Problem details>
Starting at the top of the entries below, set down each line exactly as written, and stop after the line containing "JavaScript numbers are".

Supplied records>
(** * Power Voting REG dashboard: the data store and the address tracker

    A shallow embedding of [src/stores/dataStore.ts] (the Pinia store that
    derives statistics, distribution bins, pool aggregates and the
    pool/power correlation from the two uploaded datasets) and of the
    address search of the analysis view ([analyzePoolPositions],
    [searchAddressAcrossSnapshots]).

    JavaScript numbers are IEEE-754 binary64 values: they are modelled by
    Rocq's primitive floats, whose operations are the same binary64
    operations with round-to-nearest-even.  Objects used as dictionaries are
    association lists in [Object.entries] order, arrays are lists.  An
    object that the code itself creates and fills is read with the
    properties it inherits from [Object.prototype].  A [ref] and a
    [computed] of Vue are read as the value they hold. *)

From Stdlib Require Import ZArith List String Ascii Bool Lia Floats.
From Stdlib Require Import Permutation Sorted.
Import ListNotations.

Set Implicit Arguments.
Open Scope string_scope.
Open Scope list_scope.

(** [length] is the length of an array throughout. *)
Abbreviation length := List.length (only parsing).

(* ================================================================== *)
(** * Part I: the embedding *)
(* ================================================================== *)

(** ** JavaScript values that reach the store *)

(** The fields the store reads are typed [string | number] or [any]; a
    field that is missing reads as [undefined]. *)
Inductive value : Type :=
  | VUndefined
  | VNull
  | VBool (b : bool)
  | VNum (f : float)
  | VStr (s : string).

Module Js.

Local Open Scope float_scope.

(** [ToBoolean]: [undefined], [null], [false], [0], [-0], [NaN] and the
    empty string are falsy. *)
Definition truthy (v : value) : bool :=
  match v with
  | VUndefined | VNull => false
  | VBool b => b
  | VNum f => negb (is_zero f || is_nan f)
  | VStr s => negb (String.eqb s EmptyString)
  end.

(** [a || b] *)
Definition or (a b : value) : value := if truthy a then a else b.

(** [x !== undefined] *)
Definition defined (v : value) : bool :=
  match v with VUndefined => false | _ => true end.

(** The equality of the elements of a [Set]: [NaN] is equal to itself
    and [+0] to [-0]; [null] and [undefined] are two values. *)
Definition sameValueZero (a b : value) : bool :=
  match a, b with
  | VUndefined, VUndefined => true
  | VNull, VNull => true
  | VBool x, VBool y => Bool.eqb x y
  | VNum x, VNum y => (x =? y) || (is_nan x && is_nan y)
  | VStr x, VStr y => String.eqb x y
  | _, _ => false
  end.

Definition isNaN (x : float) : bool := is_nan x.

(** [Math.max(x, y)]: NaN if either argument is NaN, and [+0] is larger
    than [-0]. *)
Definition Math_max (x y : float) : float :=
  if is_nan x || is_nan y then nan
  else if x <? y then y
  else if y <? x then x
  else if get_sign x then y else x.

(** [Math.min(x, y)]: NaN if either argument is NaN, and [-0] is smaller
    than [+0]. *)
Definition Math_min (x y : float) : float :=
  if is_nan x || is_nan y then nan
  else if x <? y then x
  else if y <? x then y
  else if get_sign x then x else y.

(** [Math.pow(x, 2)], which the engines compute as [x * x]. *)
Definition Math_pow2 (x : float) : float := x * x.

Definition Math_sqrt (x : float) : float := sqrt x.

(** An array length as a number. *)
Definition of_length (n : nat) : float :=
  of_uint63 (Uint63.of_Z (Z.of_nat n)).

(** *** [parseFloat] on strings *)

(** White space skipped by [parseFloat] (the 8-bit characters among
    [StrWhiteSpaceChar]). *)
Definition is_space (c : ascii) : bool :=
  match nat_of_ascii c with
  | 9 | 10 | 11 | 12 | 13 | 32 | 160 => true
  | _ => false
  end.

Fixpoint skip_space (s : string) : string :=
  match s with
  | String c s' => if is_space c then skip_space s' else s
  | EmptyString => s
  end.

Definition digit_of (c : ascii) : option Z :=
  let n := nat_of_ascii c in
  if (48 <=? n)%nat && (n <=? 57)%nat then Some (Z.of_nat (n - 48)) else None.

(** The longest run of decimal digits at the head of [s]: its value
    continued from [acc], the number of digits read, and the rest. *)
Fixpoint digits (s : string) (acc : Z) (n : Z) : Z * Z * string :=
  match s with
  | String c s' =>
      match digit_of c with
      | Some d => digits s' (10 * acc + d)%Z (n + 1)%Z
      | None => (acc, n, s)
      end
  | EmptyString => (acc, n, s)
  end.

(** The [ExponentPart] at the head of [s], 0 when there is none (an [e]
    that no digit follows is not part of the literal). *)
Definition exponent (s : string) : Z :=
  match s with
  | String c s' =>
      if Ascii.eqb c "e" || Ascii.eqb c "E" then
        match s' with
        | String "-" s'' =>
            let '(e, n, _) := digits s'' 0%Z 0%Z in
            if (0 <? n)%Z then (- e)%Z else 0%Z
        | String "+" s'' =>
            let '(e, n, _) := digits s'' 0%Z 0%Z in
            if (0 <? n)%Z then e else 0%Z
        | _ =>
            let '(e, n, _) := digits s' 0%Z 0%Z in
            if (0 <? n)%Z then e else 0%Z
        end
      else 0%Z
  | EmptyString => 0%Z
  end.

(** The binary64 value nearest to [m * 10^e] (ties to even), [m >= 0]. *)
Definition decimal (neg : bool) (m e : Z) : float :=
  match m with
  | Zpos p =>
      SF2Prim
        (if (0 <=? e)%Z
         then binary_normalize prec emax (cond_Zopp neg (Zpos p * 10 ^ e)) 0 false
         else SFdiv prec emax (S754_finite neg p 0)
                (S754_finite false (Z.to_pos (10 ^ (- e))) 0))
  | _ => if neg then neg_zero else zero
  end.

(** [StrUnsignedDecimalLiteral]: the longest prefix of [s] that is one. *)
Definition unsigned_literal (neg : bool) (s : string) : float :=
  if prefix "Infinity" s then (if neg then neg_infinity else infinity)
  else
    let '(ip, ni, s1) := digits s 0%Z 0%Z in
    match s1 with
    | String "." s2 =>
        let '(m, nf, s3) := digits s2 ip 0%Z in
        if (0 <? ni + nf)%Z then decimal neg m (exponent s3 - nf) else nan
    | _ => if (0 <? ni)%Z then decimal neg ip (exponent s1) else nan
    end.

Definition parseFloat (s : string) : float :=
  match skip_space s with
  | String "-" s' => unsigned_literal true s'
  | String "+" s' => unsigned_literal false s'
  | s' => unsigned_literal false s'
  end.

(** [parseFloat(String(v))] and [parseFloat(v)] (which applies [ToString]
    itself).  [String] of a number prints the shortest decimal that reads
    back as the same number, so a number goes through unchanged, but for
    [-0], printed ["0"]; ["undefined"], ["null"], ["true"] and ["false"]
    do not start with a decimal literal. *)
Definition parseFloat_String (v : value) : float :=
  match v with
  | VStr s => parseFloat s
  | VNum f => if is_zero f then zero else f
  | VBool _ | VUndefined | VNull => nan
  end.

(** [s.toLowerCase()] on 8-bit strings. *)
Definition lower (c : ascii) : ascii :=
  let n := nat_of_ascii c in
  if (65 <=? n)%nat && (n <=? 90)%nat then ascii_of_nat (n + 32) else c.

Fixpoint toLowerCase (s : string) : string :=
  match s with
  | String c s' => String (lower c) (toLowerCase s')
  | EmptyString => EmptyString
  end.

(** [s.trim()] *)
Fixpoint rev_string (s acc : string) : string :=
  match s with
  | String c s' => rev_string s' (String c acc)
  | EmptyString => acc
  end.

Definition trim (s : string) : string :=
  rev_string (skip_space (rev_string (skip_space s) EmptyString)) EmptyString.

(** An index argument of [substring], brought into the string: below 0
    it is 0, beyond the length it is the length. *)
Definition clamp (n : Z) (len : nat) : nat :=
  Z.to_nat (Z.min (Z.max n 0) (Z.of_nat len)).

(** [s.substring(start, end)]: the two indices are clamped, and swapped
    when the first is the larger. *)
Definition substring (s : string) (start finish : Z) : string :=
  let a := clamp start (String.length s) in
  let b := clamp finish (String.length s) in
  String.substring (Nat.min a b) (Nat.max a b - Nat.min a b) s.

(** [s.substring(start)], up to the end of the string. *)
Definition substring_from (s : string) (start : Z) : string :=
  substring s start (Z.of_nat (String.length s)).

(** [s.startsWith(p)] and [s.endsWith(p)] *)
Definition startsWith (s p : string) : bool := String.prefix p s.

Definition endsWith (s p : string) : bool :=
  (String.length p <=? String.length s)%nat
  && String.eqb (String.substring (String.length s - String.length p) (String.length p) s) p.

(** [Math.round(x)]: the integer nearest to [x], a tie going up; NaN,
    the infinities and the zeros are returned as they are, and a
    negative number that rounds to zero gives [-0].  A binary64 number
    with a fraction is below [2^52] in size, so the integer is
    representable. *)
Definition Math_round (x : float) : float :=
  match Prim2SF x with
  | S754_finite s m e =>
      if (0 <=? e)%Z then x
      else
        match ((2 * cond_Zopp s (Zpos m) + 2 ^ (- e)) / 2 ^ (1 - e))%Z with
        | Z0 => if s then neg_zero else zero
        | n => SF2Prim (binary_normalize prec emax n 0 false)
        end
  | _ => x
  end.

End Js.


(** ** The order of the binary64 values *)

Module Binary64.

Local Open Scope Z_scope.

Response for this exercise>
(** * Power Voting REG dashboard: the data store and the address tracker

    A shallow embedding of [src/stores/dataStore.ts] (the Pinia store that
    derives statistics, distribution bins, pool aggregates and the
    pool/power correlation from the two uploaded datasets) and of the
    address search of the analysis view ([analyzePoolPositions],
    [searchAddressAcrossSnapshots]).

    JavaScript numbers are IEEE-754 binary64 values: they are modelled by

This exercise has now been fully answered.